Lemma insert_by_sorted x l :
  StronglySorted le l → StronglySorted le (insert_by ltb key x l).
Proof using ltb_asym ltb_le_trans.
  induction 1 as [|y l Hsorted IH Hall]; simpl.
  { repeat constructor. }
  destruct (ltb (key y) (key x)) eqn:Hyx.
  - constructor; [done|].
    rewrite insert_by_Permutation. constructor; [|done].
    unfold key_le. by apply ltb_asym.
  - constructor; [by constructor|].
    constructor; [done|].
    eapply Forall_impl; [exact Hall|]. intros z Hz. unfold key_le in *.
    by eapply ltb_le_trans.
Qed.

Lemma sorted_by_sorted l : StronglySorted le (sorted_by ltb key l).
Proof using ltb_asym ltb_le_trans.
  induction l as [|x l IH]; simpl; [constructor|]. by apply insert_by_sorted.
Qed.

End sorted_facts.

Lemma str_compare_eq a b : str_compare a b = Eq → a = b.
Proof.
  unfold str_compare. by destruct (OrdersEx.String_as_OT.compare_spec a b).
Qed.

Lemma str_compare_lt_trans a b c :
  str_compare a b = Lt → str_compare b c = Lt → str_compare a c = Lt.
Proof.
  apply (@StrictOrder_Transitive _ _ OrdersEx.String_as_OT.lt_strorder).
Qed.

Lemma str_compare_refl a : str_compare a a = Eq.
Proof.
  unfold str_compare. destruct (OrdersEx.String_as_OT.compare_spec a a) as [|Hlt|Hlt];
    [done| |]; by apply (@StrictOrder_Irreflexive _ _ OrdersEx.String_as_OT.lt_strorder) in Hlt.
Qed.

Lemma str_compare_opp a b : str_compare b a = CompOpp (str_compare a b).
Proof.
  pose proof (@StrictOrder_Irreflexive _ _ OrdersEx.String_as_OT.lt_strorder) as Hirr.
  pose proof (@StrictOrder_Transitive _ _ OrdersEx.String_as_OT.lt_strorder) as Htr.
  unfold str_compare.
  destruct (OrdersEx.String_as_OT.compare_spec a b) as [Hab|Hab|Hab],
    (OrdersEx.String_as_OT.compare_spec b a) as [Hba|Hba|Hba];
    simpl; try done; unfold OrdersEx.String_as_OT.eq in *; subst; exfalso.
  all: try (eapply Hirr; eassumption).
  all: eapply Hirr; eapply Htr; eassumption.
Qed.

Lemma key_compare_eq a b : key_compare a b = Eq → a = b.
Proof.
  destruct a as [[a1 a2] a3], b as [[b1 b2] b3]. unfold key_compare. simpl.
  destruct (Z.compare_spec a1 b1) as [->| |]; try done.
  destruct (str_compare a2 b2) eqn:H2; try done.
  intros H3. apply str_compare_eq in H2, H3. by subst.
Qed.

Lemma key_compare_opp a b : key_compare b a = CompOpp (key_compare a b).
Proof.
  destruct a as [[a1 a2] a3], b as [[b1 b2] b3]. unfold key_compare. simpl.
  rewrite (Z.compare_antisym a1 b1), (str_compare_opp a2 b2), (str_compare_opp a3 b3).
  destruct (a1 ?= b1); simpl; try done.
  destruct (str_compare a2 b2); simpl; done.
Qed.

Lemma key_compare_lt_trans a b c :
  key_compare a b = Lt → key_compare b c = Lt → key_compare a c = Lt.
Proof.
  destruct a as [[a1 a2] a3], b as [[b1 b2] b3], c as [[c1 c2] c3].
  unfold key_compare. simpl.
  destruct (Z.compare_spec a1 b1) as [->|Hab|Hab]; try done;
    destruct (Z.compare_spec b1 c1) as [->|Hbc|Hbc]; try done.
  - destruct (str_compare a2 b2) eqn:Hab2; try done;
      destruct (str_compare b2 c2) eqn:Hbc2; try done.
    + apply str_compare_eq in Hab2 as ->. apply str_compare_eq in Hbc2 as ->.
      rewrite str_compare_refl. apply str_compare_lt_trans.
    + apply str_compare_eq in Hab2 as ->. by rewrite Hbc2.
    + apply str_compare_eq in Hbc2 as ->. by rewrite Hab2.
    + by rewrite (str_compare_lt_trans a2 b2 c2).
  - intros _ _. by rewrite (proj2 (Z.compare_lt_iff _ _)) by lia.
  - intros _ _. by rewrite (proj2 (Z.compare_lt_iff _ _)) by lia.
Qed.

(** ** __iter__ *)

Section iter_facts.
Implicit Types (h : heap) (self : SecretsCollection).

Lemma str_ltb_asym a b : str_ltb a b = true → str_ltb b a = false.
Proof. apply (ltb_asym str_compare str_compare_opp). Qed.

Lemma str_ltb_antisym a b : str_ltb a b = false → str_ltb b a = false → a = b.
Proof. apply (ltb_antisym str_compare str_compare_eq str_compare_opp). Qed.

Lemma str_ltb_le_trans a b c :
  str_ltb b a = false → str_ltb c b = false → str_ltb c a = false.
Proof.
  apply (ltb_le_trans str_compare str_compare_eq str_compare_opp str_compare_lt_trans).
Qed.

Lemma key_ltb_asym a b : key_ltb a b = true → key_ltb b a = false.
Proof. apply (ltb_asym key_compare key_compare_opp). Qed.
::::
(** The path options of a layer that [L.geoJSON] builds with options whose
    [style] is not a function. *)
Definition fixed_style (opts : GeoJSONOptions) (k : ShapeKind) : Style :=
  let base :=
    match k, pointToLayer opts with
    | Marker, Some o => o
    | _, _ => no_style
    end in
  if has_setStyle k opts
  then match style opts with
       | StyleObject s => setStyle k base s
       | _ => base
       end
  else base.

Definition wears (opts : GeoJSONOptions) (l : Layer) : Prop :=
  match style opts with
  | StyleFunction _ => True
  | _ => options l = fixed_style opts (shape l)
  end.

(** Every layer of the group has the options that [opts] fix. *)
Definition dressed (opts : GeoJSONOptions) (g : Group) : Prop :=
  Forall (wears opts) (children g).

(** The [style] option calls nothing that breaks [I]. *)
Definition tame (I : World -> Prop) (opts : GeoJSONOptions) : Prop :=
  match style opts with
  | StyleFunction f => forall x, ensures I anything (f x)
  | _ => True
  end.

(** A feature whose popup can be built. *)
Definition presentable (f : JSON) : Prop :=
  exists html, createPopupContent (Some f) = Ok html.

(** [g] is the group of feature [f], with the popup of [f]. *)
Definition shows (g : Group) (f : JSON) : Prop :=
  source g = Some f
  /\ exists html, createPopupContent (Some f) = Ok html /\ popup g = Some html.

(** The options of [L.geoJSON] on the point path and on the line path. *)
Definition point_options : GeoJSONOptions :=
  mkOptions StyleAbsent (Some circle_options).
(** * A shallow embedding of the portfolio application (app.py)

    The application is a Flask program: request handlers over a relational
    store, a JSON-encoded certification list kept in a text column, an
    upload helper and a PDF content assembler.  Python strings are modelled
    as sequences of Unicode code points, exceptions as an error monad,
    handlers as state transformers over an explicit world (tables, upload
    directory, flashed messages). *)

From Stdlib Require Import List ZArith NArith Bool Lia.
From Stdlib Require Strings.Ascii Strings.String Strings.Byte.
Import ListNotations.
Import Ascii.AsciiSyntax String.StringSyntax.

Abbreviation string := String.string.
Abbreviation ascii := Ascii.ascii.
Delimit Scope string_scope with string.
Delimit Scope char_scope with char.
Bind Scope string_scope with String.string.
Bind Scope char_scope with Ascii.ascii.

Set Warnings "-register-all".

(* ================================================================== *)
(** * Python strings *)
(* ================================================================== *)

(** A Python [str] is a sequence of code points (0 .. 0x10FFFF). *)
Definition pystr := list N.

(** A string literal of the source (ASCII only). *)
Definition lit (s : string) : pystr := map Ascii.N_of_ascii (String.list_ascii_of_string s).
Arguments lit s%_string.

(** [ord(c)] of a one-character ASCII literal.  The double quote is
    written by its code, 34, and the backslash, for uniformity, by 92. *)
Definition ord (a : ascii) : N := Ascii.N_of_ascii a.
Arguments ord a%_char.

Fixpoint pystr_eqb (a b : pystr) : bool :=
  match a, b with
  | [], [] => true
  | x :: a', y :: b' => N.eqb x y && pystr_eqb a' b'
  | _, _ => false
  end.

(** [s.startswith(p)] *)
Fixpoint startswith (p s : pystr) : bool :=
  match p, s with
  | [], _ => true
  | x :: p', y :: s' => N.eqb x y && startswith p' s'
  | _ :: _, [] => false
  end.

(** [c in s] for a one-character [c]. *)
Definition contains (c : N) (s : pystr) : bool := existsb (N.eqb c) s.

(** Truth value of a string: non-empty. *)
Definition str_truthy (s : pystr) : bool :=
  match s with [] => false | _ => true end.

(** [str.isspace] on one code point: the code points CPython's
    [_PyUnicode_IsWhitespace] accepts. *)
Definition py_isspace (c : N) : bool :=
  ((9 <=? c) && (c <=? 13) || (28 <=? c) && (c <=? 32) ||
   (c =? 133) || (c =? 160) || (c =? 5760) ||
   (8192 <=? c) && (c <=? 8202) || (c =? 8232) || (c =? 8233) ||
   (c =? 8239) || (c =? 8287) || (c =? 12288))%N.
::::
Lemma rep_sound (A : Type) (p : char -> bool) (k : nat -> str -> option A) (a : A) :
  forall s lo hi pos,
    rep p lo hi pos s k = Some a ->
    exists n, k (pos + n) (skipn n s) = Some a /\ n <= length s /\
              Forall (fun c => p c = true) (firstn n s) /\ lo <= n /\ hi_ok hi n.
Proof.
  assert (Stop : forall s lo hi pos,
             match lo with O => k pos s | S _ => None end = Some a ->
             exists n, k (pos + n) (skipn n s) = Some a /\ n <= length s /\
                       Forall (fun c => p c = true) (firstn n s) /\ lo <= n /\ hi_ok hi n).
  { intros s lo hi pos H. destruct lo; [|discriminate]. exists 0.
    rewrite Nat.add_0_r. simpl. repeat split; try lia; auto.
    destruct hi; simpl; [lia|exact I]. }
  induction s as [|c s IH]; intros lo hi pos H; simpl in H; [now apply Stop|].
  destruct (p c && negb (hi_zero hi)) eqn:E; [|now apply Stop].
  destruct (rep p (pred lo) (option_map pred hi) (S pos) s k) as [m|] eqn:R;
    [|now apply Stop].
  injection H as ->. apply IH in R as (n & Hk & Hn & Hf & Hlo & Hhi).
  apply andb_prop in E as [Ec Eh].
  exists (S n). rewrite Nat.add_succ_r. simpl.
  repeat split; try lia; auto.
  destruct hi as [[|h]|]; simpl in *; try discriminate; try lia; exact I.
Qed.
::::
*Exercise brief:* Take the listing above and repeat exactly the lines from the one containing "Definition lit (s" through the one containing "(** Truth value of a string: non-empty. *)", both included.

*Task output:*
Definition lit (s : string) : pystr := map Ascii.N_of_ascii (String.list_ascii_of_string s).
Arguments lit s%_string.

(** [ord(c)] of a one-character ASCII literal.  The double quote is
    written by its code, 34, and the backslash, for uniformity, by 92. *)
Definition ord (a : ascii) : N := Ascii.N_of_ascii a.
Arguments ord a%_char.

Fixpoint pystr_eqb (a b : pystr) : bool :=
  match a, b with
  | [], [] => true
  | x :: a', y :: b' => N.eqb x y && pystr_eqb a' b'
  | _, _ => false
  end.

(** [s.startswith(p)] *)
Fixpoint startswith (p s : pystr) : bool :=
  match p, s with
  | [], _ => true
  | x :: p', y :: s' => N.eqb x y && startswith p' s'
  | _ :: _, [] => false
  end.

(** [c in s] for a one-character [c]. *)
Definition contains (c : N) (s : pystr) : bool := existsb (N.eqb c) s.

(** Truth value of a string: non-empty. *)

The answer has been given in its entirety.